Work instruction
Output every line of the data exactly as it appears.

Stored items

>>>>>

(* ===== verification/RtpPacket.v ===== *)
(** * RTP packets

    [modules/rtp_rtcp/source/rtp_packet.h/.cc]: a packet keeps the fields of its
    header next to the bytes in a copy-on-write buffer. The methods are statements
    on the record of the members. [RTC_CHECK] and an access outside the memory of
    the buffer are faults; an [RTC_DCHECK], which a release build does not
    evaluate, is a precondition of the theorems. *)

From S2P Require Import Prelude ByteIo CowBuffer RtpExtMap.

Open Scope Z_scope.
Open Scope c_scope.

Definition kFixedHeaderSize : Z := 12.
Definition kRtpVersion : Z := 2.
Definition kOneByteExtensionProfileId : Z := 0xBEDE.
Definition kTwoByteExtensionProfileId : Z := 0x1000.
Definition kOneByteExtensionHeaderLength : Z := 1.
Definition kTwoByteExtensionHeaderLength : Z := 2.
Definition kDefaultPacketSize : Z := 1500.

(** [RtpPacket::ExtensionInfo] *)
Record ExtensionInfo := mkInfo { ei_id : Z; ei_length : Z; ei_offset : Z }.

#[export] Instance eta_Info : Eta ExtensionInfo := fun e => mkInfo (ei_id e) (ei_length e) (ei_offset e).

Record RtpPacket := mkPacket {
  marker_ : bool;
  payload_type_ : Z;
  padding_size_ : Z;
  sequence_number_ : Z;
  timestamp_ : Z;
  ssrc_ : Z;
  payload_offset_ : Z;
  payload_size_ : Z;
  extensions_ : RtpHeaderExtensionMap;
  extension_entries_ : list ExtensionInfo;
  extensions_size_ : Z;
  buffer_ : Buffer;
  one_ref_ : bool;  (* the buffer is not shared with another packet *)
}.

#[export] Instance eta_Packet : Eta RtpPacket := fun p =>
  mkPacket (marker_ p) (payload_type_ p) (padding_size_ p) (sequence_number_ p) (timestamp_ p)
    (ssrc_ p) (payload_offset_ p) (payload_size_ p) (extensions_ p) (extension_entries_ p)
    (extensions_size_ p) (buffer_ p) (one_ref_ p).

Definition capacity (p : RtpPacket) : Z := capacity_ (buffer_ p).
Definition packet_size (p : RtpPacket) : Z := payload_offset_ p + payload_size_ p + padding_size_ p.
Definition headers_size (p : RtpPacket) : Z := payload_offset_ p.
Definition FreeCapacity (p : RtpPacket) : Z := capacity p - packet_size p.
Definition MaxPayloadSize (p : RtpPacket) : Z := capacity p - headers_size p.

<<<<<

Solution to the exercise
(* ===== verification/RtpPacket.v ===== *)
(** * RTP packets

    [modules/rtp_rtcp/source/rtp_packet.h/.cc]: a packet keeps the fields of its
    header next to the bytes in a copy-on-write buffer. The methods are statements
    on the record of the members. [RTC_CHECK] and an access outside the memory of
    the buffer are faults; an [RTC_DCHECK], which a release build does not
    evaluate, is a precondition of the theorems. *)

From S2P Require Import Prelude ByteIo CowBuffer RtpExtMap.

Open Scope Z_scope.
Open Scope c_scope.

Definition kFixedHeaderSize : Z := 12.
Definition kRtpVersion : Z := 2.
Definition kOneByteExtensionProfileId : Z := 0xBEDE.
Definition kTwoByteExtensionProfileId : Z := 0x1000.
Definition kOneByteExtensionHeaderLength : Z := 1.
Definition kTwoByteExtensionHeaderLength : Z := 2.
Definition kDefaultPacketSize : Z := 1500.

(** [RtpPacket::ExtensionInfo] *)
Record ExtensionInfo := mkInfo { ei_id : Z; ei_length : Z; ei_offset : Z }.

#[export] Instance eta_Info : Eta ExtensionInfo := fun e => mkInfo (ei_id e) (ei_length e) (ei_offset e).

Record RtpPacket := mkPacket {
  marker_ : bool;
  payload_type_ : Z;
  padding_size_ : Z;
  sequence_number_ : Z;
  timestamp_ : Z;
  ssrc_ : Z;
  payload_offset_ : Z;
  payload_size_ : Z;
  extensions_ : RtpHeaderExtensionMap;
  extension_entries_ : list ExtensionInfo;
  extensions_size_ : Z;
  buffer_ : Buffer;
  one_ref_ : bool;  (* the buffer is not shared with another packet *)
}.

#[export] Instance eta_Packet : Eta RtpPacket := fun p =>
  mkPacket (marker_ p) (payload_type_ p) (padding_size_ p) (sequence_number_ p) (timestamp_ p)
    (ssrc_ p) (payload_offset_ p) (payload_size_ p) (extensions_ p) (extension_entries_ p)
    (extensions_size_ p) (buffer_ p) (one_ref_ p).

Definition capacity (p : RtpPacket) : Z := capacity_ (buffer_ p).
Definition packet_size (p : RtpPacket) : Z := payload_offset_ p + payload_size_ p + padding_size_ p.
Definition headers_size (p : RtpPacket) : Z := payload_offset_ p.
Definition FreeCapacity (p : RtpPacket) : Z := capacity p - packet_size p.
Definition MaxPayloadSize (p : RtpPacket) : Z := capacity p - headers_size p.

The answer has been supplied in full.